Nevertheless, these figures do not represent the total number of flaws discovered every month or year. Actually, we have also considered those flaws that were not directly attributed. We understand that most of these flaws may come from vulnerabilities found in 0-days or under other circumstances where the author is not known (and the vulnerability has not been reported anonymously). In such cases, Microsoft do not attribute the finding to anyone in particular. This difference between attributed and ‘non- attributed’ vulnerabilities (which is not the same as ‘anonymous’) is represented in the following chart.
- Google report over 17% of the vulnerabilities found in Microsoft products. Around 25% of the flaws are reported by the category ‘other’, that includes small companies that do not usually report, or freelance analysts.
- The third position is for Microsoft, since they detect more than 10% of their own flaws. They are followed very closely by the Chinese Qihoo 360, which nevertheless find more severe vulnerabilities than Microsoft.
- NCSC, iDefense and Check Point often report vulnerabilities with a severity over 5. In general, almost half of them are granted a severity degree of 8.
- In 2017 and 2018, Google led the number of vulnerabilities fixed in Microsoft products. Since 2016, the flaws found by Microsoft have been on the increase. However, during 2019 Qihoo 360 and ZDI have found a great number of vulnerabilities.
- Only 2% of attributes vulnerabilities are of maximum severity.
- In 2016, 25% of vulnerabilities were not attributed to anyone in particular. In 2019 (until September), only 9% of the vulnerabilities did not have a specific author. This may suggest that the number of flaws responsibly reported might have improved.
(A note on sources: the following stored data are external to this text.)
(** [getArgs] closes a word at every blank: an empty word comes out when
    the line is empty, starts or ends with a blank, or has two blanks in a
    row. *)
Lemma getArgs_loop_empty_field (s w : string) :
  In EmptyString (getArgs_loop s w) <->
  (w = EmptyString /\ (s = EmptyString \/ starts_blank s = true))
  \/ ends_blank s = true \/ adjacent_blanks s = true.
Proof.
  revert w. induction s as [| c r IH]; intros w.
  - simpl. split.
    + intros [H | []]. left. split; [congruence | now left].
    + intros [[H _] | [H | H]]; try discriminate H. left. congruence.
  - cbn [getArgs_loop starts_blank].
    assert (Hends : ends_blank (String c r)
                    = match r with
                      | EmptyString => is_blank c
                      | String _ _ => ends_blank r
                      end)
      by (destruct r; reflexivity).
    assert (Hadj : adjacent_blanks (String c r)
                   = is_blank c && starts_blank r || adjacent_blanks r)
      by (destruct r; [simpl; now rewrite andb_false_r | reflexivity]).
    rewrite Hends, Hadj. clear Hends Hadj.
    destruct (is_blank c) eqn:Hc.
    + cbn [In]. rewrite (IH EmptyString). cbn [andb].
      destruct r as [| c' r'].
      * simpl. split; [intros _; right; now left |].
        intros _. right. left. split; [reflexivity | now left].
      * split.
        -- intros [H | [[_ [H | H]] | [H | H]]].
           ++ left. split; [congruence | now right].
           ++ discriminate H.
           ++ right. right. now rewrite H.
           ++ right. now left.
           ++ right. right. rewrite H. apply orb_true_r.
        -- intros [[H _] | [H | H]].
           ++ left. congruence.
           ++ right. right. now left.
           ++ apply orb_prop in H as [H | H].
              ** right. left. split; [reflexivity | now right].
              ** right. right. now right.
    + rewrite (IH (w ++ String c EmptyString)%string). cbn [andb orb].
      pose proof (append_char_nonempty w c) as Hne.
      destruct r as [| c' r'].
      * simpl. split.
        -- intros [[H _] | [H | H]]; [contradiction | |]; discriminate H.
        -- intros [[_ [H | H]] | [H | H]]; discriminate H.
      * split.
        -- intros [[H _] | [H | H]]; [contradiction | |]; right; tauto.
        -- intros [[_ [H | H]] | [H | H]]; try discriminate H; right; tauto.
Qed.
We may conclude that most of the vulnerabilities found in Microsoft (most of them with a severity of 8) are discovered by four main actors: Google, Qihoo, ZDI (that include independent researchers) and Microsoft. Over the last years the roles have changed, since Google and Microsoft have handed the first positions over to ZDI and Qihoo. It must be also noted the significant drop of non-attributed vulnerabilities (which are found and reported in a non-responsible manner). From 25% in 2016 to 9% in 2019, which means a better vulnerability management ⸺indeed via platforms as ZDI, where researchers are rewarded and encouraged to report vulnerabilities in a responsible way.